→ **Provided records**
::::

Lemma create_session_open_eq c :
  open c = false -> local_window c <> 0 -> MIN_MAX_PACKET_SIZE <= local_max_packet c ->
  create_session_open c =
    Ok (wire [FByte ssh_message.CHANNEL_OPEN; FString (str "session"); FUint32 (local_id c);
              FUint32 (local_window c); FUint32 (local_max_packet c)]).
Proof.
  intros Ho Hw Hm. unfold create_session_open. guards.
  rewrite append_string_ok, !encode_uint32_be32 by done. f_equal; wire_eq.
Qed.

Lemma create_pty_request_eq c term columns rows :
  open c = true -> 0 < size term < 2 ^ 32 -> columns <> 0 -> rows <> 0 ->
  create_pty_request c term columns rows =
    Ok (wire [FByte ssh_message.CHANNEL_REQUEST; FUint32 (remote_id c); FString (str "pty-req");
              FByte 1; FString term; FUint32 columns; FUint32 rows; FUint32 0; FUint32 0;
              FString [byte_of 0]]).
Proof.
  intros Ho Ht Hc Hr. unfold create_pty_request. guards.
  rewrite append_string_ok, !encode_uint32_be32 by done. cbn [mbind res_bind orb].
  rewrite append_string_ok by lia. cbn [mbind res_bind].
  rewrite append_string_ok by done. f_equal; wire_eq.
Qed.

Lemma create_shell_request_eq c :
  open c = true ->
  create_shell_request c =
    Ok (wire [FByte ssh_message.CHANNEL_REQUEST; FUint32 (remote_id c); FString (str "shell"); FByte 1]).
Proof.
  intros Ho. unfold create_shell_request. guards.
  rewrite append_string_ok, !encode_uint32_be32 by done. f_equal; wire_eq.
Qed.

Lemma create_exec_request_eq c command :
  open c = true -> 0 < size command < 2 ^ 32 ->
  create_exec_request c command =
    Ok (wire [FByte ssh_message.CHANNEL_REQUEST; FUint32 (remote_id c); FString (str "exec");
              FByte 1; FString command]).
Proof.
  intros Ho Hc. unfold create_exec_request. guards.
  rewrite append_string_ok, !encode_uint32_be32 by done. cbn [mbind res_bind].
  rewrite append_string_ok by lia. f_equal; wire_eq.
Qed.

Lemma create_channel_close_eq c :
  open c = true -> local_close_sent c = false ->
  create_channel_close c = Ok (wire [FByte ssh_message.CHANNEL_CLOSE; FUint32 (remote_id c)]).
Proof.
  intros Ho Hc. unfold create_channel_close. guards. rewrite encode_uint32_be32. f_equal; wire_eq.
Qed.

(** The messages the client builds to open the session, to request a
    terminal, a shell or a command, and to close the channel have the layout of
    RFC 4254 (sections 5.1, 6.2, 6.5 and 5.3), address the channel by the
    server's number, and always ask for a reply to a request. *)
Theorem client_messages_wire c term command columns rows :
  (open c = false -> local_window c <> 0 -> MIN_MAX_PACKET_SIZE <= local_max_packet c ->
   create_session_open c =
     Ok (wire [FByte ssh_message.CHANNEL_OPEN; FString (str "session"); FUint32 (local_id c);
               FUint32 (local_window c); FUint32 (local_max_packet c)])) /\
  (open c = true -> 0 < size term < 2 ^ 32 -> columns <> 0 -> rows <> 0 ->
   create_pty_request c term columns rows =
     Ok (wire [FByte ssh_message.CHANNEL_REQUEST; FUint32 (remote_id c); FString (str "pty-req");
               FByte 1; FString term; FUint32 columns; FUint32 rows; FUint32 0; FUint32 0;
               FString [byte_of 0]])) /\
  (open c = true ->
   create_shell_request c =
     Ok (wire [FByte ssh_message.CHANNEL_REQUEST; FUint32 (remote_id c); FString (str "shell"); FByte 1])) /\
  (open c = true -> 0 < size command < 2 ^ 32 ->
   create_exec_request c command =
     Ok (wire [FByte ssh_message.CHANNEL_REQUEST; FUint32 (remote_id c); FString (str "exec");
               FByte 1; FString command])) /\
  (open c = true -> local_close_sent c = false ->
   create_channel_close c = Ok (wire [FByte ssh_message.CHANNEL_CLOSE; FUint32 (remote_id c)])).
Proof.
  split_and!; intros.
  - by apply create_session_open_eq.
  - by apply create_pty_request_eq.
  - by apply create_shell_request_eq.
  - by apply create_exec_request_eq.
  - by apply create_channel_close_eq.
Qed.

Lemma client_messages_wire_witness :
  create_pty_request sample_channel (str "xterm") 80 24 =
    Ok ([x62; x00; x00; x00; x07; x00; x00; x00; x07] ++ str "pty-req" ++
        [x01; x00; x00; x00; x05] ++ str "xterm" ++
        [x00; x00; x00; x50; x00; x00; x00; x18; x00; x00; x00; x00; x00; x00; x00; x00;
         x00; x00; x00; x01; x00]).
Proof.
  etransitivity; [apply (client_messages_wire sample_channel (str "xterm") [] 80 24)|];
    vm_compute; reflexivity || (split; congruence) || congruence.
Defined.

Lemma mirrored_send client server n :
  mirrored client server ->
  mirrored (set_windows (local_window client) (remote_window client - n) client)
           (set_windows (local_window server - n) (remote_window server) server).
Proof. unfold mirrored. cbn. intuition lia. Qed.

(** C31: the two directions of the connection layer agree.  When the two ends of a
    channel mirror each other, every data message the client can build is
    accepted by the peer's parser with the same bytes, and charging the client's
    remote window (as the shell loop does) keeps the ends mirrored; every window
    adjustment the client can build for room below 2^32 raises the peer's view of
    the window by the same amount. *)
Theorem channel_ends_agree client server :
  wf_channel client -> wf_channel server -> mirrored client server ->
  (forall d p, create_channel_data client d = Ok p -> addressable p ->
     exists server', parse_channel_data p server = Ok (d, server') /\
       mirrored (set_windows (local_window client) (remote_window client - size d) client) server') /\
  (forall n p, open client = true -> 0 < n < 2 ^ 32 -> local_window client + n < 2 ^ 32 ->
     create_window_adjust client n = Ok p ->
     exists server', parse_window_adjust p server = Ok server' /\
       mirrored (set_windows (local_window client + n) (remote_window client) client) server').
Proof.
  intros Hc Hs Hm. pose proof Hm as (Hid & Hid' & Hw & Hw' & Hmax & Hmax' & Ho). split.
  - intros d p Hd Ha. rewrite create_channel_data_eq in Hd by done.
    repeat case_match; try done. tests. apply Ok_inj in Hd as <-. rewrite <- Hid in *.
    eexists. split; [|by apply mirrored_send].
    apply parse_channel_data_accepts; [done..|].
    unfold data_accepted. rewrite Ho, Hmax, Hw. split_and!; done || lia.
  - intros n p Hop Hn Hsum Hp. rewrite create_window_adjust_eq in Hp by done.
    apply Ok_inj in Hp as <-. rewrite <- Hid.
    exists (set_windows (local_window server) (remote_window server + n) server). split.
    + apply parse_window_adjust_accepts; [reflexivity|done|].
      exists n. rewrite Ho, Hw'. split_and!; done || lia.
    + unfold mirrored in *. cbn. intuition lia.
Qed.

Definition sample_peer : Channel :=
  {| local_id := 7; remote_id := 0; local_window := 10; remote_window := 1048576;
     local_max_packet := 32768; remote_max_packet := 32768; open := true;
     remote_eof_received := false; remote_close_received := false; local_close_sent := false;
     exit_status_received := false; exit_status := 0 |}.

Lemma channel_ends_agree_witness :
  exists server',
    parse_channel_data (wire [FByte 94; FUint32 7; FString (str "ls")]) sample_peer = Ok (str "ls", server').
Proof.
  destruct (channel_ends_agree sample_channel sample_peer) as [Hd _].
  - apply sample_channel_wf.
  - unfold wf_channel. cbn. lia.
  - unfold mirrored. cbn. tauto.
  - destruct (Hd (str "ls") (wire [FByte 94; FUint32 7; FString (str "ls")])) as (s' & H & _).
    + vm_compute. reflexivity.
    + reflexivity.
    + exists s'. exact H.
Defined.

::::

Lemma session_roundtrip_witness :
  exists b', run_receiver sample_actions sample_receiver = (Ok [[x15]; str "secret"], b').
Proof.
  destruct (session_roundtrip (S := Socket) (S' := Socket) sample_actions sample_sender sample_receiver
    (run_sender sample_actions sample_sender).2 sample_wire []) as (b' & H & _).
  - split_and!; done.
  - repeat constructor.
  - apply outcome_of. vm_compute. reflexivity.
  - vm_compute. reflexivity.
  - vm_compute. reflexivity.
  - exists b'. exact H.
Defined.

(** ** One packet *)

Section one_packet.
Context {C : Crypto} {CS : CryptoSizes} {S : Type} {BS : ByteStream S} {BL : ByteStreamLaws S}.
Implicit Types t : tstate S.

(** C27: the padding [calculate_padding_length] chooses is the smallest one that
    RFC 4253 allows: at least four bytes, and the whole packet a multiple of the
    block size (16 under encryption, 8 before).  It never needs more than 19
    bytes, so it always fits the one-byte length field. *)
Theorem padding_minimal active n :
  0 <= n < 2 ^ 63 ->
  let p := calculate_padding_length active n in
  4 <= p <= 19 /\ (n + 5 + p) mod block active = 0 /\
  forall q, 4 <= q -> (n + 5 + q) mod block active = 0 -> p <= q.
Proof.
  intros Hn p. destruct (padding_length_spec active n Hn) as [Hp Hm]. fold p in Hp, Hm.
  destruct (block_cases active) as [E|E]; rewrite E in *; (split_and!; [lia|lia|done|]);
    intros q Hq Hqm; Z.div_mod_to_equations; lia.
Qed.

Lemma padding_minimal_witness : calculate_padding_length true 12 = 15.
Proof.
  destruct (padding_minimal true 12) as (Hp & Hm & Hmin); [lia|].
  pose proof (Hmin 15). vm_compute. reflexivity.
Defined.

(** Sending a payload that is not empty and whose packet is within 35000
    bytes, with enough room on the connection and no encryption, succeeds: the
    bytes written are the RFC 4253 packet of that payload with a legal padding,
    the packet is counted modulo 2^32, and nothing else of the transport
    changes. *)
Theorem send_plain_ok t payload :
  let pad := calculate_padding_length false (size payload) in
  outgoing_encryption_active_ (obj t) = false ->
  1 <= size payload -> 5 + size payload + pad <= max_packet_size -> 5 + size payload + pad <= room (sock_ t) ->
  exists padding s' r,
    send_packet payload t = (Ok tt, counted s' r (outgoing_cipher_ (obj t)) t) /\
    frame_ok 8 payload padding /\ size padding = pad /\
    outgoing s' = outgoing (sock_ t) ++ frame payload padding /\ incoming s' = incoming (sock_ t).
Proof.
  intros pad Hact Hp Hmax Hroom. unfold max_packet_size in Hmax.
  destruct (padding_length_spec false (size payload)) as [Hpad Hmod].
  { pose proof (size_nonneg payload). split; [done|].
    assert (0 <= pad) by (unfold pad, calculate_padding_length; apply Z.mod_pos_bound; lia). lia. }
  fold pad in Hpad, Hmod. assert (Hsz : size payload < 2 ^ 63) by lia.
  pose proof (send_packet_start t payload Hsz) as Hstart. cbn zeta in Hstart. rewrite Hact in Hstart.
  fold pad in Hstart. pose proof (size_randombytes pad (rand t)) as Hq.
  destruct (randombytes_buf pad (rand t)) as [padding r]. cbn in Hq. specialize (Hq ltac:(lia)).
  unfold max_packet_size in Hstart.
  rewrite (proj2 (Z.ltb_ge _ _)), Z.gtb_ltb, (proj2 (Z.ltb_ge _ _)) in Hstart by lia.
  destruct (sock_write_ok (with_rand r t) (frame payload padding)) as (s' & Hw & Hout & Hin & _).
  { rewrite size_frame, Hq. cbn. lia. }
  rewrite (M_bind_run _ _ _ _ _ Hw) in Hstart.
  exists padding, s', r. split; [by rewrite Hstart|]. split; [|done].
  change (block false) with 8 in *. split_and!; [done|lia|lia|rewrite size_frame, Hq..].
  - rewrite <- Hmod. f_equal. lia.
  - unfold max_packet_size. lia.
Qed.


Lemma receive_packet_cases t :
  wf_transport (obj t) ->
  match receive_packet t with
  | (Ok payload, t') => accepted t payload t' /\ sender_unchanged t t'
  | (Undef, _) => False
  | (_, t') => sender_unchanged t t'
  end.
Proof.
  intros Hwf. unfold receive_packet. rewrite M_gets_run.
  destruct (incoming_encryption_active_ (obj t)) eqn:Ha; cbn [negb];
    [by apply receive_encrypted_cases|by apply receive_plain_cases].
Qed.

::::

→ **Work required**
Copy the lines of the data above exactly as written, beginning with the line containing "Lemma create_session_open_eq c" and ending with the line containing "intros Ho Ht", and leave out all other lines.

→ **Solution for this task**
Lemma create_session_open_eq c :
  open c = false -> local_window c <> 0 -> MIN_MAX_PACKET_SIZE <= local_max_packet c ->
  create_session_open c =
    Ok (wire [FByte ssh_message.CHANNEL_OPEN; FString (str "session"); FUint32 (local_id c);
              FUint32 (local_window c); FUint32 (local_max_packet c)]).
Proof.
  intros Ho Hw Hm. unfold create_session_open. guards.
  rewrite append_string_ok, !encode_uint32_be32 by done. f_equal; wire_eq.
Qed.

Lemma create_pty_request_eq c term columns rows :
  open c = true -> 0 < size term < 2 ^ 32 -> columns <> 0 -> rows <> 0 ->
  create_pty_request c term columns rows =
    Ok (wire [FByte ssh_message.CHANNEL_REQUEST; FUint32 (remote_id c); FString (str "pty-req");
              FByte 1; FString term; FUint32 columns; FUint32 rows; FUint32 0; FUint32 0;
              FString [byte_of 0]]).
Proof.
  intros Ho Ht Hc Hr. unfold create_pty_request. guards.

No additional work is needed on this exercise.